In [4]:
import spacy
import random
from collections import Counter

In [31]:
nlp = spacy.load('en_core_web_sm') #en_core_web_sm  is link which contains all the functions of npl



In [41]:
def generate_mcqs(text,num_questions=5):
  doc = nlp(text) #Convert text to doc
  sentences =[]
  for sent in doc.sents:  # Iterate over each sentence in the doc and separatly add it to senetences
      sentences.append(sent.text)
  selected_sentences = random.sample(sentences,min(num_questions,len(sentences))) #select num_questions of random sentences from all sentences
  mcqs = []

  for sentence in selected_sentences:
    sentence = sentence.lower() # convert it to lower as pos only works with lower
    sent_doc = nlp(sentence) #Convert text to doc object
    nouns = [token.text for token in sent_doc if token.pos_ == "NOUN"] #Extract nouns from each senetence and stores in list

    if len(nouns)<2:
      continue

    noun_count = Counter(nouns)
    if noun_count:
      subject = noun_count.most_common(1)[0][0] #Subject can be most frequent or which comes first
      question_stem = sentence.replace(subject,"___") #replace subject with ___

      fallback_nouns = ["grape", "mango", "peach", "pineapple", "strawberry"]

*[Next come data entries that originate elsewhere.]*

(** One turn of the loop over [SAMPLE_ITEMS] never raises and adds at most
    one entry to the list: none when the item could not be created, the
    entry marked as existing, or the entry marked as new.  The entry marked
    as new is added only after the item was looked up and not found.  The
    handler around the call of [create_stock_entry] never runs: no
    'Erreur stock pour' line is ever logged. *)
Theorem create_sample_item_adds_one_entry (F : Frappe)
  (company_name warehouse_name price_list_name : value) (created_items : list value)
  (it : item_data) (w : World F) :
  let r := create_sample_item company_name warehouse_name price_list_name
             created_items it w in
  exists l,
    snd r = Ok l
    /\ (l = created_items
        \/ l = (created_items ++ [item_exists_entry it])%list
        \/ (l = (created_items ++ [item_created_entry it])%list
            /\ exists_op F "Item" (VStr (item_code it)) (db w) = Ok false))
    /\ forall evs message title stock_error,
         added w (fst r) evs ->
         In (ELogError message title) evs ->
         message <> [lit "Erreur stock pour "; VStr (item_code it); lit ": ";
                     VStr stock_error].
Proof.
  intros r. subst r. unfold create_sample_item, create_stock_entry. pos_cases.
  all: eexists; split; [reflexivity|].
  all: split; [first [ left; reflexivity
                     | right; left; reflexivity
                     | right; right; split; reflexivity ] |].
  all: intros evs message title stock_error Hadd Hin; added_events Hadd.
  all: simpl in Hin.
  all: repeat (destruct Hin as [Hin|Hin]; try discriminate Hin); try contradiction.
  all: inversion Hin; subst; discriminate.
Qed.

Section ItemsFacts.
Context {F : Frappe}.

(** A computation bound to another returns only if it returns itself. *)
Lemma bind_ok {A B} (m : M F A) (k : A -> M F B) (w wf : World F) (b : B) :
  bind m k w = (wf, Ok b) ->
  exists w1 a, m w = (w1, Ok a) /\ k a w1 = (wf, Ok b).
Proof.
  unfold bind. destruct (m w) as [w1 [a|e]]; intros H; [eauto | discriminate].
Qed.

Lemma create_sample_item_result (c wh pl : value) (created : list value)
  (it : item_data) (w : World F) :
  exists l,
    snd (create_sample_item c wh pl created it w) = Ok l
    /\ (l = created
        \/ l = (created ++ [item_exists_entry it])%list
        \/ l = (created ++ [item_created_entry it])%list).
Proof.
  unfold create_sample_item, create_stock_entry. pos_cases.
  all: eexists; split; [reflexivity|].
  all: first [ left; reflexivity
             | right; left; reflexivity
             | right; right; reflexivity ].
Qed.

(** The loop appends, item after item, at most one entry each. *)
Lemma sample_items_loop (c wh pl : value) (items : list item_data)
  (created : list value) (w : World F) :
  exists extra,
    snd (for_each items created (create_sample_item c wh pl) w)
    = Ok (created ++ extra)%list
    /\ List.length extra <= List.length items
    /\ Forall (fun v => exists it,
                   In it items
                   /\ (v = item_exists_entry it \/ v = item_created_entry it))
         extra.
Proof.
  revert created w. induction items as [|it items IH]; intros created w.
  - exists []. cbn. rewrite app_nil_r. repeat split; [lia | constructor].
  - cbn [for_each]. unfold bind.
    destruct (create_sample_item_result c wh pl created it w) as (l & Hl & Hcase).
    destruct (create_sample_item c wh pl created it w) as [w1 r]. cbn in Hl. subst r.
    destruct (IH l w1) as (extra & Hr & Hlen & Hall).
    assert (Hmore : Forall (fun v => exists it0,
                               In it0 (it :: items)
                               /\ (v = item_exists_entry it0
                                   \/ v = item_created_entry it0)) extra).
    { eapply Forall_impl; [|exact Hall]. intros v (it0 & Hin & Hv).
      exists it0. split; [right; exact Hin | exact Hv]. }
    destruct Hcase as [-> | [-> | ->]].
    + exists extra. rewrite Hr. split; [reflexivity|]. split; [cbn; lia | exact Hmore].
    + exists (item_exists_entry it :: extra). rewrite Hr, <- app_assoc.
      split; [reflexivity|]. split; [cbn; lia|].
      constructor; [|exact Hmore]. exists it. split; [now left | now left].
    + exists (item_created_entry it :: extra). rewrite Hr, <- app_assoc.
      split; [reflexivity|]. split; [cbn; lia|].
      constructor; [|exact Hmore]. exists it. split; [now left | now right].
Qed.

End ItemsFacts.

(** What [create_sample_items] returns holds at most one entry for each of
    the five sample items, each either the entry for an item that exists
    or the entry for an item just created; an item whose creation failed
    has none. *)
Theorem create_sample_items_entries (F : Frappe)
  (company_name warehouse_name price_list_name : value) (w : World F)
  (created_items : list value) :
  snd (create_sample_items company_name warehouse_name price_list_name w)
  = Ok created_items ->
  List.length created_items <= 5
  /\ Forall (fun entry => exists it,
                 In it SAMPLE_ITEMS
                 /\ (entry = item_exists_entry it \/ entry = item_created_entry it))
       created_items.
Proof.
  unfold create_sample_items. intros H.
  destruct (bind _ _ w) as [wf r] eqn:E in H. cbn in H. subst r.
  repeat (apply bind_ok in E; destruct E as (? & ? & ? & E); cbv beta in E).
  inversion E; subst; clear E.
  match goal with
  | Hloop : for_each _ _ _ ?w0 = (_, Ok created_items) |- _ =>
      destruct (sample_items_loop company_name warehouse_name price_list_name
                  SAMPLE_ITEMS [] w0) as (extra & Hr & Hlen & Hall);
      rewrite Hloop in Hr; cbn in Hr; inversion Hr; subst; clear Hr
  end.
  split; [exact Hlen | exact Hall].
Qed.

(** On a site that has none of the items yet. *)
Lemma create_sample_items_entries_witness :
  exists created_items,
    snd (create_sample_items (F := Demo.frappe) (VStr "Myriad Retail")
           (VStr "Main Store - MY") (VStr "Standard Selling") Demo.bare_site)
    = Ok created_items
    /\ List.length created_items <= 5.
Proof.
  eassert (H : snd (create_sample_items (F := Demo.frappe) (VStr "Myriad Retail")
                      (VStr "Main Store - MY") (VStr "Standard Selling")
                      Demo.bare_site) = Ok _) by (vm_compute; reflexivity).
  eexists. split; [exact H|].
  exact (proj1 (create_sample_items_entries Demo.frappe _ _ _ _ _ H)).
Defined.

(** ** setup_pos.py: the credentials file, price list and customer *)

(** When [save_credentials] returns, the credentials are not lost: either
    the file [pos_credentials.json] of the bench holds them, dated with
    the current time, or they have been printed on the console; in that
    case every file is as it was or, where the dump failed on it, cut
    short.  [save_credentials] raises only what [json.dumps] raises in its
    handler: then the credentials are neither in the file nor on the
    console. *)
Theorem save_credentials_outcome (F : Frappe) (credentials_data : value)
  (w : World F) :
  let w' := fst (save_credentials credentials_data w) in
  (forall saved,
      snd (save_credentials credentials_data w) = Ok saved ->
      (exists bench_path,
          get_bench_path_op F (db w) = Ok bench_path
          /\ files w' (path_join bench_path "pos_credentials.json") = Content saved
          /\ getitem saved "generated_date" = Ok (VStr (now w)))
      \/ ((forall p, files w' p = files w p \/ files w' p = cut_short)
          /\ exists evs, added w w' evs /\ In (EPrintJson saved) evs))
  /\ (forall e,
         snd (save_credentials credentials_data w) = Err e ->
         (exists v, json_error w v = Some e)
         /\ (forall p, files w' p = files w p \/ files w' p = cut_short)
         /\ forall evs v, added w w' evs -> ~ In (EPrintJson v) evs).
Proof.
  intros w'. subst w'. unfold save_credentials, print_credentials. pos_cases.
  all: split; [intros saved Hs; inversion Hs; subst; clear Hs
              | intros e' He; inversion He; subst; clear He].
  all: try solve [ right; split;
                   [ intros p; cbn [files set_files];
                     first [ left; reflexivity
                           | destruct (String.eqb p _); [right|left]; reflexivity ]
                   | unfold added; cbn [trace emit set_db set_files];
                     match goal with
                     | |- exists evs, ?l = (evs ++ ?t)%list /\ _ =>
                         let p := events_before l t in
                         exists p; split; [reflexivity | simpl; tauto]
                     end ] ].
  all: try solve [ split; [eexists; eassumption|];
                   split;
                   [ intros p; cbn [files set_files];
                     first [ left; reflexivity
                           | destruct (String.eqb p _); [right|left]; reflexivity ]
                   | intros evs v Hadd; added_events Hadd; simpl;
                     intuition discriminate ] ].
  left. eexists. split; [reflexivity|]. split.
  - cbn [files set_files]. now rewrite String.eqb_refl.
  - destruct credentials_data; try discriminate.
    match goal with H : setitem _ _ _ = Ok _ |- _ => cbn in H; inversion H end.
    cbn [getitem]. now rewrite DictFacts.get_set_same.
Qed.

(** [create_price_list] returns nothing but 'Standard Selling'.  When the
    price list exists it inserts and commits nothing; what it inserts
    otherwise is the one selling price list in EUR, and it commits only
    after that insert went through. *)
Theorem create_price_list_outcome (F : Frappe) (w : World F) :
  let s := log_error_op F [lit "Verification de la liste de prix '";
                           VStr DEFAULT_PRICE_LIST; lit "'..."]
             "TailPOS Setup - Info" (db w) in
  let w' := fst (create_price_list w) in
  (forall v, snd (create_price_list w) = Ok v -> v = VStr DEFAULT_PRICE_LIST)
  /\ forall evs,
       added w w' evs ->
       (exists_op F "Price List" (VStr DEFAULT_PRICE_LIST) s = Ok true ->
        snd (create_price_list w) = Ok (VStr DEFAULT_PRICE_LIST)
        /\ (forall d, ~ In (EInsert d) evs) /\ ~ In ECommit evs)
       /\ (forall d, In (EInsert d) evs ->
                     d = price_list_payload
                     /\ exists_op F "Price List" (VStr DEFAULT_PRICE_LIST) s = Ok false)
       /\ (In ECommit evs ->
           exists s2 inserted,
             insert_op F price_list_payload
               (log_error_op F [lit "Creation de la liste de prix '";
                                VStr DEFAULT_PRICE_LIST; lit "'..."]
                  "TailPOS Setup - Info" s)
             = (s2, Ok inserted)).
Proof.
  intros s w'. subst s w'. unfold create_price_list, create_price_list_try. split.
  - intros v. pos_cases; intros H; inversion H; reflexivity.
  - intros evs. pos_cases; intros Hadd; added_events Hadd.
    all: split; [intros Hex;
                 first [ discriminate Hex
                       | split; [reflexivity|];
                         split; [intros d Hin|intros Hin]; simpl in Hin;
                         intuition discriminate ] |].
    all: split; [intros d Hin; simpl in Hin;
                 repeat (destruct Hin as [Hin|Hin]; try discriminate Hin);
                 try contradiction;
                 inversion Hin; subst; split; reflexivity |].
    all: intros Hin; simpl in Hin.
    all: repeat (destruct Hin as [Hin|Hin]; try discriminate Hin);
      try contradiction.
    all: eexists _, _; reflexivity.
Qed.

(** ** setup_pos.py: what a successful run hands out *)

Section MainFacts.
Context {F : Frappe}.

(** The pair [setup_api_access] returns is [(None, None)] or a key and a
    generated secret. *)
Lemma setup_api_access_result (user_email : string) (w wf : World F) (k s : value) :
  setup_api_access user_email w = (wf, Ok (k, s)) ->
  (k = VNone /\ s = VNone)
  \/ (truthy k = true /\ exists g, s = VStr (fst (generate_api_secret g))).
Proof.
  unfold setup_api_access. pos_cases; intros H; inversion H; subst; clear H.
  all: try (left; split; reflexivity).
  all: right; split.
  all: try match goal with
         | H : generate_api_secret ?g = (?s, _) |- exists _, VStr ?s = _ =>
             exists g; now rewrite H
         end.
  all: try assumption.
  all: match goal with
       | H : generate_api_key ?g = (?s, _) |- truthy (VStr ?s) = true =>
           replace s with (fst (generate_api_key g)) by now rewrite H
       end.
  all: apply TokenFacts.token_nonempty.
Qed.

      answer_choices = [subject]  # Ensure the correct answer is included
      selected_distractors = set([subject])  # Track selected options

      # Generate distractors from available nouns
      for _ in range(3):
          remaining_nouns = list(set(nouns) - selected_distractors)

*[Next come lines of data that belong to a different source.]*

(** When the zone is known and less than a day from UTC, [clock_mode] is
    assigned, reading and parsing the lines of the buffer raise nothing but
    [ParseError], and every sentence of the buffer that passes the test has a
    time and a date that convert, no exception leaves the tick, and the next
    tick is armed. *)
Theorem tick_never_raises_when_convertible
        (L : Lib) (p : program) (a : app) (tz : datetime -> Z) :
  timezone L (selected_time_zone a) = Some tz ->
  (forall u, - 86400 < tz u < 86400) ->
  ready p a ->
  forallb (convertible L) (ser a) = true ->
  (forall e, snd (update_time L p a) <> Raised e)
  /\ timers (fst (update_time L p a)) = timers a ++ [now a + 1000].
Proof.
  intros Htz Hoff Hready Hall.
  assert (Hne : forall e, snd (update_time L p a) <> Raised e).
  { rewrite forallb_forall in Hall.
    destruct (first_time_bearing L (ser a))
      as [Hn | [(pre & data & post & Hs & Hpre & Hd) | (pre & exception & post & Hs & Hpre)]].
    - rewrite (update_nothing L p a Hn). discriminate.
    - assert (Hc : convertible L (RMC data) = true).
      { apply Hall. rewrite Hs. apply in_or_app. right. now left. }
      destruct (convertible_hit L data Hd Hc) as (t & d & Ht & Hds).
      destruct (update_hit_offset L p a pre post data t d tz Hs Hpre Ht Hds Htz
                  (Hoff _) Hready) as (loc & Hup & _).
      rewrite Hup. discriminate.
    - assert (Hc : convertible L (Fault exception) = true).
      { apply Hall. rewrite Hs. apply in_or_app. right. now left. }
      discriminate. }
  split; [exact Hne|].
  pose proof (update_time_rearms L p a) as H.
  destruct (snd (update_time L p a)) as [dt| |e]; try exact H.
  exfalso. exact (Hne e eq_refl).
Qed.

          if remaining_nouns:  # Use sentence nouns if available
              distractor = random.choice(remaining_nouns)
          else:  # Pick from fallback list if not enough nouns in sentence
              distractor = random.choice(list(set(fallback_nouns) - selected_distractors))

          answer_choices.append(distractor)
          selected_distractors.add(distractor)  # Mark as used

      # Ensure we have exactly 4 options
      while len(answer_choices) < 4:
          extra_distractor = random.choice(list(set(fallback_nouns) - selected_distractors))
          answer_choices.append(extra_distractor)
          selected_distractors.add(extra_distractor)

      random.shuffle(answer_choices)  # Shuffle options for randomness

      correct_answer = chr(64 + answer_choices.index(subject) + 1) #Gets option in alphabet from ascii of subject index
      mcqs.append((question_stem,answer_choices,correct_answer))
  return mcqs



In [42]:
text = """The main stem of the Ganges begins at the town of Devprayag,at the confluence of the Alaknanda, which is the source stream in hydrology on account of its greater length, and the Bhagirathi, which is considered the source stream in Hindu mythology.
The Ganges is a lifeline to hundreds of millions of people who
live in its basin and depend on it for their daily needs.
It has been important historically, with many former provincial or imperial capitals such as Pataliputra,Kannauj,Sonargaon, Dhaka, Bikrampur, Kara, Munger, Kashi, Patna, Hajipur, Kanpur, Delhi, Bhagalpur, Murshidabad, Baharampur, Kampilya, and Kolkata located on its banks or those of its tributaries and connected waterways. The river is home to approximately 140 species of fish, 90 species of amphibians, and also reptiles and mammals, including critically endangered species such as the gharial and South Asian river dolphin.The Ganges is the most sacred river to Hindus.
It is worshipped as the goddess Ganga in Hinduism."""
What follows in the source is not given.